Monkey see, monkey do

By Hajrah Mumtaz

A local reality TV show on air these days purports to be looking for the most himmatwala Pakistani – the one who displays the qualities of bravery, derring-do, power, strength and endurance that the Urdu term denotes.
It sounds like a good idea, given that this country could do with some heroes and role models. But what is this channel’s – and that of the citizens who choose to appear on the show – idea of himmat? In the episode I watched it was eating cockroaches. A misguided young man decided that this was the one thing he could do to show that there were himmatwalay people in Hyderabad. The show’s host, having first humiliated, belittled and mocked the contestant, presented a tray of insects and pointed out the insects to be eaten – which the discomfited himmatwala proceeded to do.
The contestant before him was a young woman who said that she would hold live coals in her bare hand to prove her strength.

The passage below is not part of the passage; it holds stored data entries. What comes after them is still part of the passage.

(* ===== verification/Wire.v ===== *)
(** * The frames of [src/addons/gptps_xport.c]

    Requests, replies and the measurements a reply carries, as bytes on a stream.  The
    two ends are the same program after a fork, so integers travel as the machine has
    them in memory: a class, with both byte orders as instances. *)

From S2P Require Import Prelude Engine Journal JournalFacts.

Module Wire.
Import Engine Journal JournalFacts.

(** ** Integers in memory *)

Class native := {
  put : nat → Z → list Z;
  get : list Z → Z;
  put_len n v : len (put n v) = Z.of_nat n;
  put_get n v : 0 ≤ v < 2 ^ (8 * Z.of_nat n) → get (put n v) = v;
  put_zero n : put n 0 = replicate n 0 }.
Lemma put_le_zero n : put_le n 0 = replicate n 0.
Proof. induction n as [|n IH]; [done|]. cbn [put_le replicate]. by rewrite Z.shiftr_0_l, IH. Qed.
#[export] Program Instance little_endian : native := {| put := put_le; get := le |}.
Next Obligation. intros n v. unfold len. by rewrite length_put. Qed.
Next Obligation. intros n v Hv. rewrite le_put. by apply Z.mod_small. Qed.
Next Obligation. apply put_le_zero. Qed.
Definition big_endian : native.
Proof.
  refine {| put := λ n v, reverse (put_le n v); get := λ p, le (reverse p) |}.
  - intros n v. unfold len. by rewrite length_reverse, length_put.
  - intros n v Hv. rewrite reverse_involutive, le_put. by apply Z.mod_small.
  - intros n. by rewrite put_le_zero, reverse_replicate.
Defined.

(** [int32_t], as its 32 bits. *)
Definition i32_bits (v : Z) : Z := u32 v.
Definition i32_of (w : Z) : Z := if w <? 2 ^ 31 then w else w - 2 ^ 32.
Definition status_code (st : status) : Z :=
  match st with
  | GPTPS_OK => 0 | GPTPS_E_NOMEM => 1 | GPTPS_E_INVAL => 2 | GPTPS_E_NOTFOUND => 3 | GPTPS_E_DUP => 4
  | GPTPS_E_BUDGET => 5 | GPTPS_E_FULL => 6 | GPTPS_E_TIMEOUT => 7 | GPTPS_E_CANCELLED => 8 | GPTPS_E_ABI => 9
  | GPTPS_E_CONFIG => 10 | GPTPS_E_IO => 11 | GPTPS_E_TASK => 12 | GPTPS_E_SHUTDOWN => 13 | GPTPS_E_DENIED => 14
  | GPTPS_E_BUSY => 15
  end.

(** ** The socket *)

(** What one [send] or [recv] answers: an interruption, an error or the peer's close, or
    the number of bytes it moved. *)
Inductive io := IO_EINTR | IO_ERR | IO_MOVED (n : Z).
(** The loop of [sock_write_all] over its answers: the bytes sent, and whether all were. *)
Fixpoint write_loop (ans : list io) (buf : list Z) : list Z * bool :=
  if len buf =? 0 then ([], true)
  else match ans with
  | [] => ([], false)
  | IO_EINTR :: ans => write_loop ans buf
  | IO_ERR :: _ => ([], false)
  | IO_MOVED n :: ans =>
      if n =? 0 then ([], false) else let '(out, ok) := write_loop ans (from n buf) in (upto n buf ++ out, ok)
  end.
(** That of [sock_read_all], from what is on its way; [off] bytes are read already. *)
Fixpoint read_loop (ans : list io) (off : list Z) (n : Z) (s : list Z) : option (list Z * list Z) :=
  if n <=? len off then Some (off, s)
  else match ans with
  | [] => None
  | IO_EINTR :: ans => read_loop ans off n s
  | IO_ERR :: _ => None
  | IO_MOVED k :: ans => if k =? 0 then None else read_loop ans (off ++ upto k s) n (from k s)
  end.
(** What it comes to: [n] bytes, or the end of the stream. *)
Definition read_all (n : Z) (s : list Z) : option (list Z * list Z) :=
  if n <=? len s then Some (upto n s, from n s) else None.

Section wire.
Context {order : native}.

(** ** Measurements *)

(** [gptps_measure]; a string is its bytes without the NUL, [None] for a null pointer. *)
Record xmeasure := XMeasure {
  xm_name : option (list Z); xm_value : Z; xm_unit : Z; xm_kind : Z; xm_flags : Z; xm_method : option (list Z) }.
Definition GPTPS_XPORT_MAX_MSG : Z := 256 * 1024 * 1024.
Definition GPTPS_XPORT_MAX_MEASURES : Z := 64.
Definition GPTPS_XPORT_MEASURE_STR : Z := 256.
Definition XP_MEAS_HDR : Z := 5.
Definition XP_MEAS_ENTRY : Z := 8 + 2 + 2 + 4 + 2 + 2.
Definition XP_MEAS_CAP : Z := XP_MEAS_HDR + GPTPS_XPORT_MAX_MEASURES * (XP_MEAS_ENTRY + 2 * GPTPS_XPORT_MEASURE_STR).
Definition k_meas_lost : list Z := [0; 0; 0; 0; 1].

Definition meas_fits (m : xmeasure) : bool :=
  match xm_name m, xm_method m with
  | Some n, Some t => (len n <? GPTPS_XPORT_MEASURE_STR) && (len t <? GPTPS_XPORT_MEASURE_STR)
  | _, _ => false
  end.
(** Both loops of [meas_encode] pass over the same: [n] chosen so far; whether any was
    left out. *)
Fixpoint chosen (n : Z) (ms : list xmeasure) : list xmeasure * bool :=
  match ms with
  | [] => ([], false)
  | m :: ms =>
      if (n =? GPTPS_XPORT_MAX_MEASURES) || negb (meas_fits m) then ((chosen n ms).1, true)
      else (m :: (chosen (n + 1) ms).1, (chosen (n + 1) ms).2)
  end.
Definition put_str (s : option (list Z)) : list Z := let s := default [] s in put 2 (len s + 1) ++ s ++ [0].
Definition put_measure (m : xmeasure) : list Z :=
  put 8 (xm_value m) ++ put 2 (xm_unit m) ++ put 2 (xm_kind m) ++ put 4 (xm_flags m) ++ put_str (xm_name m) ++ put_str (xm_method m).
(** [[]] for NULL. *)
Definition meas_encode (room : bool) (ms : list xmeasure) : list Z :=
  match ms with
  | [] => []
  | _ =>
      if room then put 4 (len (chosen 0 ms).1) ++ [if (chosen 0 ms).2 then 1 else 0] ++ concat (put_measure <$> (chosen 0 ms).1)
      else k_meas_lost
  end.

(** A C string in a buffer. *)
Fixpoint c_string (b : list Z) : list Z := match b with [] => [] | x :: b => if x =? 0 then [] else x :: c_string b end.
(** A length and a string of that length, NUL included. *)
Definition get_str (b : list Z) : option (list Z * list Z) :=
  if len b <? 2 then None
  else
    let nl := get (upto 2 b) in
    let b := from 2 b in
    if (nl =? 0) || (len b <? nl) || negb (bool_decide (b !! Z.to_nat (nl - 1) = Some 0)) then None
    else Some (c_string (upto nl b), from nl b).
Definition get_measure (b : list Z) : option (xmeasure * list Z) :=
  if len b <? XP_MEAS_ENTRY then None
  else
    let value := get (upto 8 b) in let b := from 8 b in
    let unit := get (upto 2 b) in let b := from 2 b in
    let kind := get (upto 2 b) in let b := from 2 b in
    let flags := get (upto 4 b) in let b := from 4 b in
    '(name, b) ← get_str b;
    '(method, b) ← get_str b;
    Some (XMeasure (Some name) value unit kind flags (Some method), b).
Fixpoint decode_loop (n : nat) (b : list Z) : option (list xmeasure * list Z) :=
  match n with
  | O => Some ([], b)
  | S n => '(m, b) ← get_measure b; '(ms, b) ← decode_loop n b; Some (m :: ms, b)
  end.
(** The measurements and whether some were cut, or a blob that does not add up; memory
    is taken to be there. *)
Definition meas_decode (b : list Z) : option (list xmeasure * bool) :=
  if len b =? 0 then Some ([], false)
  else if len b <? XP_MEAS_HDR then None
  else
    let n := get (upto 4 b) in
    let cut := negb (default 0 (b !! 4%nat) =? 0) in
    if GPTPS_XPORT_MAX_MEASURES <? n then None
    else '(ms, rest) ← decode_loop (Z.to_nat n) (from XP_MEAS_HDR b); if len rest =? 0 then Some (ms, cut) else None.

(** ** Frames *)

Definition write_reply (id st : Z) (res meas : list Z) : list Z :=
  put 8 id ++ put 4 (i32_bits st) ++ put 8 (len res) ++ res ++ put 4 (len meas) ++ meas.
(** What a worker answers with: a result over the frame's cap goes out as an empty one
    with its own status - [worker_handler_main] and [worker_engine_ev]. *)
Definition capped_reply (id st : Z) (res meas : list Z) : list Z :=
  if GPTPS_XPORT_MAX_MSG <? len res then write_reply id (status_code GPTPS_E_BUDGET) [] meas else write_reply id st res meas.
Record reply := Reply { rp_id : Z; rp_st : Z; rp_res : list Z; rp_meas : list xmeasure; rp_cut : bool }.
(** One turn of [reader_main]'s loop, up to the frame's end. *)
Definition read_reply (s : list Z) : option (reply * list Z) :=
  '(id, s) ← read_all 8 s;
  '(st, s) ← read_all 4 s;
  '(rl, s) ← read_all 8 s;
  if GPTPS_XPORT_MAX_MSG <? get rl then None
  else
    '(res, s) ← read_all (get rl) s;
    '(ml, s) ← read_all 4 s;
    if XP_MEAS_CAP <? get ml then None
    else
      '(mb, s) ← read_all (get ml) s;
      '(ms, cut) ← meas_decode mb;
      Some (Reply (get id) (i32_of (get st)) res ms cut, s).
(** The replies up to the end of the stream or the first frame not to be trusted. *)
Fixpoint read_replies (fuel : nat) (s : list Z) : list reply * list Z :=
  match fuel with
  | O => ([], s)
  | S fuel => match read_reply s with None => ([], s) | Some (r, s) => let '(rs, s) := read_replies fuel s in (r :: rs, s) end
  end.

Record request := Request { rq_id : Z; rq_task : list Z; rq_payload : list Z }.
(** The frame [send_request] writes. *)
Definition write_request (r : request) : list Z :=
  put 8 (rq_id r) ++ put 4 (len (rq_task r)) ++ rq_task r ++ put 8 (len (rq_payload r)) ++ rq_payload r.
Definition read_request (s : list Z) : option (request * list Z) :=
  '(id, s) ← read_all 8 s;
  '(tlen, s) ← read_all 4 s;
  if GPTPS_XPORT_MAX_MSG <? get tlen then None
  else
    '(task, s) ← read_all (get tlen) s;
    '(plen, s) ← read_all 8 s;
    if GPTPS_XPORT_MAX_MSG <? get plen then None
    else '(payload, s) ← read_all (get plen) s; Some (Request (get id) (c_string task) payload, s).
Fixpoint read_requests (fuel : nat) (s : list Z) : list request * list Z :=
  match fuel with
  | O => ([], s)
  | S fuel => match read_request s with None => ([], s) | Some (r, s) => let '(rs, s) := read_requests fuel s in (r :: rs, s) end
  end.

End wire.
End Wire.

The host asked her a series of embarrassingly personal questions, which he concluded with a comment to the effect of “Well, why would you have a boyfriend given that you’re ugly.” He then stated the test she must pass: “Mujhe zaleel karo,” he said. “Haan, mera bilkul yehi matlab hai, mujhe gaaliyan do.” In response to which he received the stuttering and increasingly incoherent monologue usually delivered by angry but impotent women who have had their bottoms pinched in a busy bazaar.

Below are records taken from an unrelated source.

(* ===== verification/Xport.v ===== *)
(** * The worker-process transport of [src/addons/gptps_xport.c]

    The parent's side of each link - who is waiting for which reply, and what becomes of
    them when a link dies - and the worker's table of items in flight.  The frames are
    Wire.v's; a section under a lock is a function here, and what a socket, the
    worker's engine or a task answers is an argument. *)

From S2P Require Import Prelude Engine Journal Wire.

Module Xport.
Import Engine Journal Wire.

(** ** The worker, in engine mode *)

Section worker.
Context {order : native}.

(** An item in the worker's engine: its handle, the request it answers, and the
    measurements of its latest failed attempt, encoded. *)
Record inflight := Inflight { if_h : Z; if_id : Z; if_meas : list Z }.
#[export] Instance eta_inflight : Eta inflight := λ r, Inflight (if_h r) (if_id r) (if_meas r).
(** What the worker's callback reads of an event. *)
Record wevent := WEvent { we_kind : event_kind; we_handle : Z; we_status : status; we_result : list Z; we_measures : list xmeasure }.
Definition is_terminal (ev : wevent) : bool :=
  match we_kind ev with
  | EV_FINISHED | EV_DROPPED | EV_DEAD_LETTERED => true
  | EV_FAILED => bool_decide (we_status ev = GPTPS_E_CANCELLED)
  | _ => false
  end.
(** [c->tab[i] = c->tab[--c->n]]: the last entry takes the place of the one that goes. *)
Definition swap_remove (i : nat) (tab : list inflight) : list inflight :=
  match last tab with
  | Some x => take (length tab - 1) (<[i := x]> tab)
  | None => tab
  end.
Definition find_handle (h : Z) (tab : list inflight) : option (nat * inflight) := list_find (λ x, if_h x = h) tab.
(** [worker_engine_ev]: the table, and the reply written if the item is over. *)
Definition worker_engine_ev (room : bool) (ev : wevent) (tab : list inflight) : list inflight * option (list Z) :=
  if negb (is_terminal ev) then
    if decide (we_kind ev = EV_FAILED) then
      match find_handle (we_handle ev) tab with
      | Some (i, x) => (<[i := x <| if_meas := meas_encode room (we_measures ev) |>]> tab, None)
      | None => (tab, None)
      end
    else (tab, None)
  else
    match find_handle (we_handle ev) tab with
    | None => (tab, None)
    | Some (i, x) =>
        let finished := bool_decide (we_kind ev = EV_FINISHED) in
        let own := meas_encode room (we_measures ev) in
        let meas :=
          if finished || (bool_decide (we_kind ev = EV_FAILED) && negb (len own =? 0)) then own else if_meas x in
        (swap_remove i tab,
         Some (if finished then capped_reply (if_id x) (status_code GPTPS_OK) (we_result ev) meas
               else write_reply (if_id x) (status_code (we_status ev)) [] meas))
    end.
(** The main loop of [worker_engine_main], one request: [room] for the table, [ans] what
    the engine's submit says.  A request refused is answered at once. *)
Definition worker_request (room : bool) (ans : status * Z) (r : request) (tab : list inflight) : list inflight * option (list Z) :=
  if room then
    if decide (ans.1 = GPTPS_OK) then (tab ++ [Inflight ans.2 (rq_id r) []], None)
    else (tab, Some (write_reply (rq_id r) (status_code ans.1) [] []))
  else (tab, Some (write_reply (rq_id r) (status_code GPTPS_E_NOMEM) [] [])).
(** One turn of [worker_handler_main]. *)
Definition worker_handler (run : list Z → list Z → Z * list Z) (r : request) : list Z :=
  let '(st, res) := run (rq_task r) (rq_payload r) in capped_reply (rq_id r) st res [].
End worker.

(** ** The parent *)

Definition GPTPS_XPORT_DEFAULT_IN_FLIGHT : Z := 64.
(** [pending]: a request not yet answered.  What a blocking one is answered with is in
    the record on its thread's stack, [x_done] below. *)
Record pending := Pending { p_id : Z; p_is_async : bool }.
(** [xport_worker]. *)
Record xlink := XLink { k_pend : list pending; k_npend : Z; k_dead : bool }.
#[export] Instance eta_xlink : Eta xlink := λ r, XLink (k_pend r) (k_npend r) (k_dead r).
Record xport := MkXport {
  x_w : list xlink; x_max_in_flight : Z; x_cursor : Z; x_next_id : Z; x_alive : list bool; x_nalive : Z }.
#[export] Instance eta_xport : Eta xport := λ r,
  MkXport (x_w r) (x_max_in_flight r) (x_cursor r) (x_next_id r) (x_alive r) (x_nalive r).
(** [gptps_xport_open_ex], once its workers are there. *)
Definition xport_open (n : nat) (max_in_flight : Z) : xport :=
  MkXport (replicate n (XLink [] 0 false)) (if max_in_flight =? 0 then GPTPS_XPORT_DEFAULT_IN_FLIGHT else max_in_flight)
    0 0 (replicate n true) (Z.of_nat n).
Definition set_link (i : nat) (f : xlink → xlink) (x : xport) : xport := x <| x_w ::= alter (M := list xlink) f i |>.

Definition mark_dead (i : nat) (x : xport) : xport :=
  match x_alive x !! i with
  | Some true => x <| x_alive ::= <[i := false]> |> <| x_nalive ::= λ n, n - 1 |>
  | _ => x
  end.
(** The loop of [next_rr], at most [k] slots. *)
Fixpoint rr_loop (k : nat) (x : xport) : option nat * xport :=
  match k with
  | O => (None, x)
  | S k =>
      let cand := Z.to_nat (x_cursor x mod Z.of_nat (length (x_w x))) in
      let x := x <| x_cursor ::= λ c, u64 (c + 1) |> in
      if default false (x_alive x !! cand) then (Some cand, x) else rr_loop k x
  end.
Definition next_rr (x : xport) : option nat * xport :=
  if x_nalive x =? 0 then (None, x) else rr_loop (length (x_w x)) x.
Definition new_id (x : xport) : Z * xport := let id := u64 (x_next_id x + 1) in (id, x <| x_next_id := id |>).

Fixpoint take_id (id : Z) (l : list pending) : option (pending * list pending) :=
  match l with
  | [] => None
  | p :: l => if p_id p =? id then Some (p, l) else (λ q, (q.1, p :: q.2)) <$> take_id id l
  end.
Definition pend_take (i : nat) (id : Z) (x : xport) : option pending * xport :=
  match k ← x_w x !! i; take_id id (k_pend k) with
  | Some (p, l) => (Some p, set_link i (λ k, k <| k_pend := l |> <| k_npend ::= λ n, u32 (n - 1) |>) x)
  | None => (None, x)
  end.
(** The section of [send_request] that registers a record. *)
Definition register (i : nat) (p : pending) (x : xport) : status * xport :=
  match x_w x !! i with
  | None => (GPTPS_E_IO, x)
  | Some k =>
      if k_dead k then (GPTPS_E_IO, x)
      else if x_max_in_flight x <=? k_npend k then (GPTPS_E_FULL, x)
      else (GPTPS_OK, set_link i (λ k, k <| k_pend ::= cons p |> <| k_npend ::= λ n, u32 (n + 1) |>) x)
  end.
(** [fail_all]: the records it fails, blocking and asynchronous. *)
Definition fail_all (i : nat) (x : xport) : list pending * xport :=
  let x := set_link i (λ k, k <| k_dead := true |>) x in
  let x := mark_dead i x in
  (from_option k_pend [] (x_w x !! i), set_link i (λ k, k <| k_pend := [] |> <| k_npend := 0 |>) x).
Definition xport_live (x : xport) : Z := x_nalive x.
Definition xport_in_flight (x : xport) : Z := foldr (λ k n, k_npend k + n) 0 (x_w x).

(** ** Requests over time *)

(** What a caller hears of a request: its submit's status, or - returned by a blocking
    submit, or by the callback - the reply, or that the link died. *)
Inductive outcome := Refused (st : status) | Answered (r : reply) | Lost.
(** Where a submit is: its link and id chosen, its record registered, its frame only
    half written, or - blocking - waiting. *)
Inductive stage := Chosen | Registered | Broken | Waiting.
Record call := Call { c_async : bool; c_link : nat; c_stage : stage }.
#[export] Instance eta_call : Eta call := λ c, Call (c_async c) (c_link c) (c_stage c).
(** [w_calls]: the submits under way, by their ids; [w_done]: the answers in the records
    of the blocking ones; [w_log]: what callers have heard. *)
Record world := World { w_x : xport; w_calls : gmap Z call; w_done : gmap Z outcome; w_log : list (Z * outcome) }.

(** A record completed: the blocking waiter's, or the callback called. *)
Definition complete (p : pending) (o : outcome) (w : world) : world :=
  if p_is_async p then World (w_x w) (w_calls w) (w_done w) (w_log w ++ [(p_id p, o)])
  else World (w_x w) (w_calls w) (<[p_id p := o]> (w_done w)) (w_log w).
(** The end of [send_request] when half a frame is on the wire. *)
Definition retract (id : Z) (c : call) (w : world) : world :=
  let '(mine, x) := pend_take (c_link c) id (w_x w) in
  World x (delete id (w_calls w)) (delete id (w_done w))
    (if bool_decide (is_Some mine) || negb (c_async c) then w_log w ++ [(id, Refused GPTPS_E_IO)] else w_log w).

Inductive step : world → world → Prop :=
  (** [next_rr], by a thread that may take its time with what it chose. *)
  | st_rotate x C D L : step (World x C D L) (World (next_rr x).2 C D L)
  | st_id i async x C D L : (i < length (x_w x))%nat → x_next_id x + 1 < 2 ^ 64 →
      step (World x C D L) (World (new_id x).2 (<[(new_id x).1 := Call async i Chosen]> C) D L)
  | st_register id async i x C D L : C !! id = Some (Call async i Chosen) →
      step (World x C D L)
        (if decide ((register i (Pending id async) x).1 = GPTPS_OK)
         then World (register i (Pending id async) x).2 (<[id := Call async i Registered]> C) D L
         else World (register i (Pending id async) x).2 (delete id C) D (L ++ [(id, Refused (register i (Pending id async) x).1)]))
  (** The frame is written: an asynchronous submit returns its id. *)
  | st_written id async i x C D L : C !! id = Some (Call async i Registered) →
      step (World x C D L) (World x (if async : bool then delete id C else <[id := Call async i Waiting]> C) D L)
  | st_broken id async i x C D L : C !! id = Some (Call async i Registered) →
      step (World x C D L) (World x (<[id := Call async i Broken]> C) D L)
  | st_retract id async i x C D L : C !! id = Some (Call async i Broken) →
      step (World x C D L) (retract id (Call async i Broken) (World x C D L))
  (** The reader of a live link has read a frame. *)
  | st_reply i k r x C D L : x_w x !! i = Some k → k_dead k = false →
      step (World x C D L)
        (match pend_take i (rp_id r) x with
         | (Some p, x) => complete p (Answered r) (World x C D L)
         | (None, x) => World x C D L
         end)
  (** It has reached the stream's end, or a frame not to be trusted. *)
  | st_retire i k x C D L : x_w x !! i = Some k → k_dead k = false →
      step (World x C D L) (foldl (λ w p, complete p Lost w) (World (fail_all i x).2 C D L) (fail_all i x).1)
  (** A blocking submit sees its record done. *)
  | st_return id i o x C D L : C !! id = Some (Call false i Waiting) → D !! id = Some o →
      step (World x C D L) (World x (delete id C) (delete id D) (L ++ [(id, o)])).
Definition reachable (n : nat) (max_in_flight : Z) : world → Prop := rtc step (World (xport_open n max_in_flight) ∅ ∅ []).

End Xport.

I’m told that this is a very popular show. And while I may be offended deeply by the show’s utter boorishness and total lack of any sort of aesthetic value, even in terms of technical production qualities, I’m willing to accept that I’m free to not watch it. I’m also willing to accept that shows such as this – or Fear Factor, or the Jerry Springer Show, or Big Brother – depend as much on a producer’s willingness to consider them valid entertainment as on the participants’ lack of objection to being publicly stripped of all dignity. After all, there would be no reality TV if people weren’t willing to expose themselves – literally and figuratively. We live in a world where we are offered enough rope to hang ourselves with, and frequently do.
But here’s what disturbs me about the subtext of this sort of entertainment: just as what we eat reflects and shapes what we physically are, what we create and consume through the media not only says something about the ideals we admire and aspire to, but in turn also actively moulds societal mindsets. What is the subtext in displaying your himmat through using unparliamentary language or eating insects? A total lack of respect: the contestants’ lack of respect for themselves, the host’s for his guests, his profession and his audience, and the viewers’ for their compatriots and, by extension, themselves.
In the brave new world in which we live, media organisations must sell themselves, of course. But that does not – ought not – mean that the first victim to fall by the wayside is the recognition of some measure of social responsibility. Like monkeys, we in Pakistan have picked up the more controversial or shock-and-awe trends in the west without apparently realising that in other parts of the world, these are balanced by informed, aesthetically-immaculate programming that furthers the debate instead of merely mocking it. We haven’t realised, it seems, that Jerry Springer is balanced by Larry King, and Big Brother by something such as Yes, Prime Minister or As Time Goes By. We have plenty of farce but very little satire, lots of drama but hardly any tragedy, rumour-mongering by the bucketful but a static debate and poor critiques. And where the monkeys on television – all of them – lead, the monkeys in the audiences follow.
Programming of all sorts can exert a powerful influence and in turn recreate society in its own image. Consider a potato crisp ad that a colleague was talking about: a man joins the back of a queue, so he throws a fistful of the product packets into the air. Everyone ahead of him scrambles to catch them and he ends up in front. The subtext, as my colleague pointed out, was that cutting corners, breaking lines – and by extension, the norms of civilised behaviour – and bribery are good.
It is time for the country’s television producers to realise that they have a seminal role to play in the abstract ideals of humanism and tolerance projected on-air. The media freedom we love to exhort carries with it the responsibility to inculcate in the citizenry a respect for their own selves and society, for decency, humanism and for law. In these areas which belong to the ideological spheres, entertainment programming is of as much, if not more, value as news programming. It’s time to evolve beyond merely mimicking what others do and get to the substance that underpins it.
Postscript: “Pity the nation that welcomes its new ruler with trumpetings, and farewells him with hootings, only to welcome another with trumpetings again.” — Khalil Gibran, The Garden of the Prophet.